======== Source material ========

(** ** The first switch into a new coroutine *)

(** Masking the low four bits rounds down to a multiple of 16. *)
Lemma align16_spec x : 0 ≤ x < 2 ^ 64 → align16 x = x - x mod 16.
Proof.
  intros Hx. unfold align16.
  replace (wrap64 (Z.lnot 15)) with (Z.ldiff (Z.ones 64) (Z.ones 4)) by reflexivity.
  replace (x mod 16) with (Z.land x (Z.ones 4)) by (by rewrite Z.land_ones by lia).
  assert (Z.land x (Z.ldiff (Z.ones 64) (Z.ones 4)) = Z.ldiff x (Z.ones 4)) as ->.
  { apply Z.bits_inj'. intros n Hn. rewrite Z.land_spec, !Z.ldiff_spec.
    destruct (decide (n < 64)) as [Hlt|Hge].
    - rewrite (Z.ones_spec_low 64) by lia. done.
    - rewrite (Z.bits_above_log2 x n), ?andb_false_l; [done|lia|].
      destruct (decide (x = 0)) as [->|Hx0]; [cbn; lia|].
      apply Z.log2_lt_pow2; [lia|]. apply Z.lt_le_trans with (2 ^ 64); [lia|].
      apply Z.pow_le_mono_r; lia. }
  rewrite Z.sub_nocarry_ldiff; apply Z.bits_inj'; intros n Hn;
    rewrite ?Z.ldiff_spec, ?Z.land_spec, ?Z.bits_0;
    by destruct (Z.testbit x n), (Z.testbit (Z.ones 4) n).
Qed.

(** The memory block of a stack. *)
Definition in_block (base size a : Z) : Prop := base ≤ a ∧ a + 8 ≤ base + size.

Section first_switch.
Context `{LinkMap}.

(** The top of the stack, rounded down. *)
Definition stack_top (stack stack_size : Z) : Z :=
  (stack + stack_size) - (stack + stack_size) mod 16.

Lemma stack_image_eq stack stack_size co :
  0 ≤ stack + stack_size < 2 ^ 64 → 16 ≤ stack_top stack stack_size →
  stack_image stack stack_size co
  = (MkAsmCtx (stack_top stack stack_size - 16) 0 0 0 0 0 0,
     [(stack_top stack stack_size - 8, co);
      (stack_top stack stack_size - 16, sym_co_trampoline)]).
Proof.
  intros Hr Htop. unfold stack_image. rewrite (wrap64_small (stack + _)) by lia.
  rewrite align16_spec by lia. fold (stack_top stack stack_size).
  assert (stack_top stack stack_size ≤ stack + stack_size) as Hle.
  { unfold stack_top. pose proof (Z.mod_pos_bound (stack + stack_size) 16). lia. }
  rewrite (wrap64_small (stack_top _ _ - 8)) by lia.
  rewrite wrap64_small by lia.
  by replace (stack_top stack stack_size - 8 - 8)
    with (stack_top stack stack_size - 16) by lia.
Qed.

Lemma stack_top_aligned stack stack_size :
  stack mod 16 = 0 →
  stack_top stack stack_size = stack + (stack_size - stack_size mod 16).
Proof.
  intros Hal. unfold stack_top. rewrite Zplus_mod, Hal, Z.add_0_l, Z.mod_mod by lia.
  lia.
Qed.

(** Rounding down keeps 16 bytes exactly when there are 16. *)
Lemma round16_ge n : 0 ≤ n → 16 ≤ n - n mod 16 ↔ 16 ≤ n.
Proof.
  intros Hn. pose proof (Z.mod_pos_bound n 16). pose proof (Z.div_mod n 16).
  split; [lia|]. intros. assert (1 ≤ n / 16) by (apply Z.div_le_lower_bound; lia).
  lia.
Qed.

Lemma stack_top_mod stack stack_size : stack_top stack stack_size mod 16 = 0.
Proof. unfold stack_top. rewrite Zminus_mod_idemp_r, Z.sub_diag. done. Qed.

(** The machine is about to switch for the first time into the coroutine
    object [co], whose context is at [to]. *)
Record first_switch (s : mstate) (stack stack_size co : Z) : Prop := {
  fs_rip : m_rip s = sym_co_ctx_switch;
  fs_from : ctx_obj (m_mem s) (m_regs s RDI);
  fs_to : ctx_obj (m_mem s) (m_regs s RSI);
  fs_disj : ctx_disjoint (m_regs s RDI) (m_regs s RSI);
  fs_block : 0 ≤ stack ∧ stack + stack_size < 2 ^ 64
             ∧ 16 ≤ stack_top stack stack_size;
  fs_ctx : ctx_at (m_mem s) (m_regs s RSI) (stack_image stack stack_size co).1;
  fs_words : Forall (λ w, m_mem s !! w.1 = Some w.2)
               (stack_image stack stack_size co).2;
  fs_sep : Forall (λ w, ¬ in_ctx (m_regs s RDI) w.1)
             (stack_image stack stack_size co).2
}.

(** The state in which the coroutine's C code starts. *)
Lemma first_switch_run s stack stack_size co :
  first_switch s stack stack_size co →
  asm_run 2 s = Some (MState
    (set_reg RDI co (set_reg RSP (stack_top stack stack_size)
       (set_reg RSP (stack_top stack stack_size - 8)
          (load_ctx (stack_image stack stack_size co).1 (m_regs s)))))
    sym_co_entry
    (save_ctx (m_regs s RDI) (regs_ctx (m_regs s)) (m_mem s))).
Proof.
  intros [Hrip Hf Ht Hd (H0 & Hr & Htop) Hc Hw Hs].
  assert (0 ≤ stack + stack_size) as Hnn.
  { unfold stack_top in Htop.
    pose proof (Z.mod_pos_bound (stack + stack_size) 16). lia. }
  assert (stack_top stack stack_size ≤ stack + stack_size) as Hle.
  { unfold stack_top. pose proof (Z.mod_pos_bound (stack + stack_size) 16). lia. }
  rewrite (stack_image_eq _ _ co (conj Hnn Hr) Htop) in *.
  pose proof (stack_top_mod stack stack_size) as Hmod.
  set (top := stack_top stack stack_size) in *. cbn [fst snd] in *.
  apply Forall_cons_1 in Hw as [Hw1 Hw2%Forall_inv].
  apply Forall_cons_1 in Hs as [Hs1 Hs2%Forall_inv]. cbn [fst snd] in *.
  assert (top mod 8 = 0) as Hmod8.
  { apply Z.mod_divide; [lia|]. apply Z.mod_divide in Hmod as [q ->]; [|lia].
    exists (2 * q). lia. }
  pose proof sym_distinct as (Hsw & Hse & Hte).
  cbn [asm_run]. unfold fetch at 1. rewrite Hrip, Z.eqb_refl. cbn [mbind option_bind].
  erewrite co_ctx_switch_exec; [|exact Hf|exact Ht|exact Hd|exact Hc|..]; cycle 1.
  { cbn. rewrite Zminus_mod, Hmod8. done. }
  { exact Hw2. }
  { exact Hs2. }
  cbn [mbind option_bind asm_run m_rip]. unfold fetch at 1.
  rewrite (proj2 (Z.eqb_neq sym_co_trampoline sym_co_ctx_switch)) by congruence.
  rewrite Z.eqb_refl. cbn [co_trampoline exec_block exec_instr m_regs m_rip m_mem rsp].
  assert (set_reg RSP (wrap64 (top - 16 + 8))
    (load_ctx (MkAsmCtx (top - 16) 0 0 0 0 0 0) (m_regs s)) RSP = top - 8) as ->.
  { rewrite set_reg_eq, wrap64_small by lia. lia. }
  rewrite (load64_ok _ _ co); cycle 1.
  { rewrite Zminus_mod, Hmod8. done. }
  { by rewrite save_ctx_other. }
  cbn [mbind option_bind exec_block exec_instr m_regs m_rip m_mem asm_run].
  unfold fetch. rewrite (proj2 (Z.eqb_neq sym_co_entry sym_co_ctx_switch)) by congruence.
  rewrite (proj2 (Z.eqb_neq sym_co_entry sym_co_trampoline)) by congruence.
  rewrite !wrap64_small by lia.
  by replace (top - 16 + 8) with (top - 8) by lia;
    replace (top - 8 + 8) with top by lia.
Qed.
End first_switch.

========

### Task
Your answer must consist solely of the lines from the top of the entries above through the line containing "replace (wrap64 (Z.lnot", copied exactly, both ends included.

### Response to the task
(** ** The first switch into a new coroutine *)

(** Masking the low four bits rounds down to a multiple of 16. *)
Lemma align16_spec x : 0 ≤ x < 2 ^ 64 → align16 x = x - x mod 16.
Proof.
  intros Hx. unfold align16.
  replace (wrap64 (Z.lnot 15)) with (Z.ldiff (Z.ones 64) (Z.ones 4)) by reflexivity.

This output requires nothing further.